Because of that, we have some suggestions:
● Take a good hard look at your curriculum or goals and expect to do much, much less. You can’t do everything you’re used to online. One of the biggest mistakes we see people doing is trying to utilize every moment online by cramming in lots of content. Racing through things online will cause you to lose more people; and detached people online are harder to track.
● Use this precious space to make connection. In the face of social distance, these may be some of the rare times people will be connected to their peers and friends. Don’t waste that time by assuming it’s just about your content. Create space for human connection — acknowledging this may sometimes result in a change of priority for your lessons or meetings.
● Give yourself a break. You being uptight or mentally exhausted will do no good for those you are leading online. Laugh at your technology mistakes and be gentle about the inevitable technological snafus. Modeling lightness will be a gift to everyone.

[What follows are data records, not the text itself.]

(** ** The theorems *)

(** What can come out of an execution from [e], the guard free. *)
Definition outcome_ok (action : ActionRef) (a : SolanaAction) (e : Env) (r : Outcome BotEvent * Env)
    : Prop :=
  let '(o, e') := r in
  heap (world e') = heap (world e) /\
  match o with
  | Returned ev =>
      broadcast e' = broadcast e /\ held e' = false /\
      (ev = the_result action (uuid a) (ExecutionFailed ActionTooOld) /\
         is_expired (now (world e)) a = true \/
       ev = the_result action (uuid a) (ExecutionFailed NoInstructionsGenerated) /\
         is_expired (now (world e)) a = false)
  | Failed _ | Panicked => broadcast e' = broadcast e /\ held e' = false
  | Stuck => held e' = true
  end.

Lemma send_built_outcome config clients action a bal cu ixs e :
  heap (world e) !! action = Some a -> held e = false ->
  exists o e', send_built config clients action bal cu ixs e = (o, e') /\
    heap (world e') = heap (world e) /\
    match o with
    | Failed _ => broadcast e' = broadcast e /\ held e' = false
    | Stuck => held e' = true
    | Returned _ | Panicked => False
    end.
Proof.
  intros Ha Hh. destruct (send_built_fate config clients action a bal cu ixs e Ha Hh) as (Hend & Hsent & Hlock & Hp).
  destruct (send_built _ _ _ _ _ _ _) as [o e']. cbn in *. exists o, e'. split; [done|]. split; [done|].
  unfold fate_of_built in *. destruct (latest_blockhash _); [destruct (if simulate_execution config then _ else _) as [[err|] n];
    [|destruct (accepted _ _ _ _)]|]; cbn in *; subst o; try done; rewrite app_nil_r in Hsent; done.
Qed.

In this moment many of us are making very big changes in the ways we are connecting and working with each other. So much of what we already know from working in person we can (and should) bring into our online spaces, but also there is so much that is different and new!
Even under ideal circumstances, facilitating online can be a challenge. Give yourself — and others — the grace and the space to not be perfect. To learn, make mistakes, try things out. To be caring, compassionate, and patient. So let’s dive in!
The basics: 10 key principles
1. Be you.
Leading online is not entirely unlike teaching or facilitating in person. We have yet to find a good educator who can’t also teach online.